The pumpkin-carving contest at the Halloween party hosted by Phi Beta Lambda and University Housing on Monday night left
pumpkin guts and seeds splattered all over the floor of the University Village Community Center.
According to Ricky Sandoval, a resident assistant at University Village, the pumpkin-carving contest was the most popular event. At least 40-50 students showed up to the party throughout the evening.
“Well, I just came for the pumpkin carving,” Sandoval said, “because I haven’t done that since I was 4.”
The specific purpose of the party, according to Sandoval, is to help international students living on campus become familiar with American culture and traditions.
“A good 40 percent were international students, and that was our target audience,” said Sandoval, a double major in mathematics and manufacturing engineering. “Every table was full when the most people were here.”

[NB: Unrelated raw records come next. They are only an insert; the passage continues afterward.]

(** ** The arithmetic of [float] *)

Class FloatOps (F : Type) : Type := {
  (** [static_cast<float>] of an integer, and the literals [0.0f], [1.0f], [2.0f] *)
  f_of_Z : Z -> F;
  (** a decimal literal [m]e[e], such as [1e-6f] or [0.01f] *)
  f_lit : Z -> Z -> F;
  (** conversion of a [float] argument to an [unsigned int] parameter *)
  f_to_uint : F -> uint;
  fadd : F -> F -> F;
  fsub : F -> F -> F;
  fmul : F -> F -> F;
  fdiv : F -> F -> F;
  fneg : F -> F;
  sqrtf : F -> F;
  fmaxf : F -> F -> F;
  fminf : F -> F -> F;
  copysignf : F -> F -> F
}.

Declare Scope float_scope.
Delimit Scope float_scope with f.
Infix "+" := fadd : float_scope.
Infix "-" := fsub : float_scope.
Infix "*" := fmul : float_scope.
Infix "/" := fdiv : float_scope.
Notation "- a" := (fneg a) : float_scope.

(** The exact real numbers as an arithmetic: no rounding, no infinities, no
    NaN, and no signed zero ([copysignf] looks at the order only). *)
#[export] Instance R_float : FloatOps R := {
  f_of_Z := IZR;
  f_lit := fun m e => (IZR m * powerRZ 10 e)%R;
  f_to_uint := fun r => wrap32 (Int_part r);
  fadd := Rplus;
  fsub := Rminus;
  fmul := Rmult;
  fdiv := Rdiv;
  fneg := Ropp;
  sqrtf := sqrt;
  fmaxf := Rmax;
  fminf := Rmin;
  copysignf := fun a b => if Rlt_dec b 0 then Ropp (Rabs a) else Rabs a
}.
(** * FilaSense: single-pin filament diameter sensor (klippy/extras/filasense.py)

    A shallow embedding of the [FilaSense] class and a verification of its
    diameter estimator, delay queue, runout check and extrusion-multiplier
    timer.

    Numbers.  Python floats are modelled as exact rationals ([Q]): [+], [-],
    [*], [/], [**] and the comparisons are the exact ones, [round(x)] is
    rounding to the nearest integer with ties to even (Python 3) and
    [round(x, 2)] rounds to the nearest multiple of 1/100 the same way.
    Python ints ([raw], [raw_1], [raw_2], [measurement_interval]) are [Z] and
    are injected into [Q] where Python promotes them to float.  A division by
    zero raises [ZeroDivisionError], as in Python.

    Exact arithmetic is the level at which the control flow of the class is
    verified: what a tick calls and returns, which diameter it selects, how
    the timer is scheduled.  Two statements depend on how the machine rounds:
    what the estimator returns at a calibration point (lines 70-72) and how
    far apart two queued positions are (line 81).  For these the module
    [Binary64] has the same lines on IEEE 754 binary64 values
    ([PrimFloat.float]), every operation rounded to nearest, ties to even,
    with [round(x)] and [round(x, 2)] taken on the exact value of the float.

    Effects.  A method of the class is a computation in the monad [M]: it
    reads and writes the object ([self]), appends to the trace of calls made
    to the collaborators (G-code responses, G-code scripts, the runout helper)
    and may raise.  A raise keeps the state and the trace reached so far. *)

From Stdlib Require Import ZArith QArith Qround Qfield Bool List String Lia.
From Stdlib Require Import Sorting.Sorted.
From Stdlib Require Import Floats.
Import ListNotations.

#[local] Set Warnings "-inexact-float".

Local Open Scope Q_scope.

(** ** Python numerics *)

Module Py.

(** [round(x)] on a fraction [n/d] in lowest terms or not: nearest integer,
    ties to the even one. *)
Definition round_fraction (n : Z) (d : positive) : Z :=
  let f := (n / Zpos d)%Z in
  let r := (n mod Zpos d)%Z in
  match (2 * r ?= Zpos d)%Z with
  | Lt => f
  | Gt => (f + 1)%Z
  | Eq => if Z.even f then f else (f + 1)%Z
  end.

(** Python 3 [round(x)]: float to int. *)
Definition round (x : Q) : Z :=
  let y := Qred x in round_fraction (Qnum y) (Qden y).

(** Python 3 [round(x, 2)]: float to float with two decimals. *)
Definition round2 (x : Q) : Q := inject_Z (round (x * 100)) / 100.

(** [a <= b] *)
Definition le (a b : Q) : bool := Qle_bool a b.

(** [a >= b] *)
Definition ge (a b : Q) : bool := Qle_bool b a.

(** [a <= x <= b], Python's chained comparison. *)
Definition between (a x b : Q) : bool := le a x && le x b.

(** [x == 0] for a rational in any representation. *)
Definition is_zero (x : Q) : bool := Z.eqb (Qnum x) 0.

End Py.

(** ** Exceptions and results *)

Inductive exn : Type :=
| ZeroDivisionError
| IndexError
| ConfigError (option_name : string).

Inductive result (A : Type) : Type :=
| Ok (a : A)
| Raise (e : exn).

Arguments Ok {A} a.
Arguments Raise {A} e.

Definition result_bind {A B : Type} (r : result A) (f : A -> result B)
  : result B :=
  match r with
  | Ok a => f a
  | Raise e => Raise e
  end.

Declare Scope result_scope.
Delimit Scope result_scope with result.
Notation "x <~ r ;; k" := (result_bind r (fun x => k))
  (at level 61, r at next level, right associativity) : result_scope.

(** ** The reactor's wake times *)

(** Modelled from the spec: the reactor (klippy/reactor.py) is not part of the
    sources; the scheduler interface lets the controller request "fire
    immediately", "fire after 1 unit" (an absolute event time here, as
    [timer_callback] returns [eventtime + 1]) or "never fire again". *)
Inductive waketime : Type :=
| NOW
| At (t : Q)
| NEVER.

(** ** Collaborator calls *)

(** Text passed to [respond_info]. *)
Inductive info : Type :=
| InfoDiameter (d : Q)          (* "Filament diameter: %.2f" % d *)
| InfoRaw (raw : Z)             (* "RAW=%d" % raw *)
| InfoText (s : string).

(** G-code scripts the class runs. *)
Inductive script : Type :=
| M221 (percent : Z).           (* "M221 S%d" % percent *)

(** One call to a collaborator. *)
Inductive call : Type :=
| respond_info (i : info)
| run_script (c : script)
| run_script_from_command (c : script)
| note_filament_present (present : bool).

(** ** The object *)

(** An entry of the FIFO: the tuple [(epos, diameter)]. *)
Definition entry : Type := (Q * Q)%type.

Record FilaSense : Type := mkFilaSense {
  diameter_1 : Q;
  diameter_2 : Q;
  raw_1 : Z;
  raw_2 : Z;
  measurement_interval : Z;
  nominal_diameter : Q;
  measurement_delay : Q;
  max_difference : Q;
  max_diameter : Q;
  min_diameter : Q;
  enabled : bool;
  runout_min_diameter : Q;
  runout_max_diameter : Q;
  logging : bool;
  use_current_diameter_while_delay : bool;
  fifo : list entry;
  raw : Z;
  diameter : Q;
  timer : waketime
}.

Definition set_fifo (v : list entry) (s : FilaSense) : FilaSense :=
  mkFilaSense (diameter_1 s) (diameter_2 s) (raw_1 s) (raw_2 s)
    (measurement_interval s) (nominal_diameter s) (measurement_delay s)
    (max_difference s) (max_diameter s) (min_diameter s) (enabled s)
    (runout_min_diameter s) (runout_max_diameter s) (logging s)
    (use_current_diameter_while_delay s) v (raw s) (diameter s) (timer s).

Definition set_raw (v : Z) (s : FilaSense) : FilaSense :=
  mkFilaSense (diameter_1 s) (diameter_2 s) (raw_1 s) (raw_2 s)
    (measurement_interval s) (nominal_diameter s) (measurement_delay s)
    (max_difference s) (max_diameter s) (min_diameter s) (enabled s)
    (runout_min_diameter s) (runout_max_diameter s) (logging s)
    (use_current_diameter_while_delay s) (fifo s) v (diameter s) (timer s).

Carving pumpkins wasn’t the only messy activity at the Halloween party; students also bobbed for apples, ate donuts off of strings, and participated in other traditionally American Halloween games and activities. There was also a costume contest, and prizes were given out to the winners of all the activities.
Feliciana Lopez, an English teaching major and resident assistant supervisor, helped organize the party. She was dressed up as a peacock.
“It’s kind of to expose our international students to American traditions like Halloween,” said Lopez, regarding the purpose of the Halloween party.
Lopez went on to say that a majority of the international students attending Weber State University are from Shanghai and live in Building 2 of University Village, which is referred to as the Global Village. The students who live in this building experience a reciprocal exposure to the different cultures.
“There are two international students and two American students so that they kind of get exposed to the culture on both parties,” Lopez said.
Themed parties are organized once a month to benefit international students. Sandoval said the November party will be a Thanksgiving service project and a dance that will double as a canned food drive.
“You pay cans and then you get into the dance,” Sandoval said. “And then those cans get donated to a shelter or a food bank.”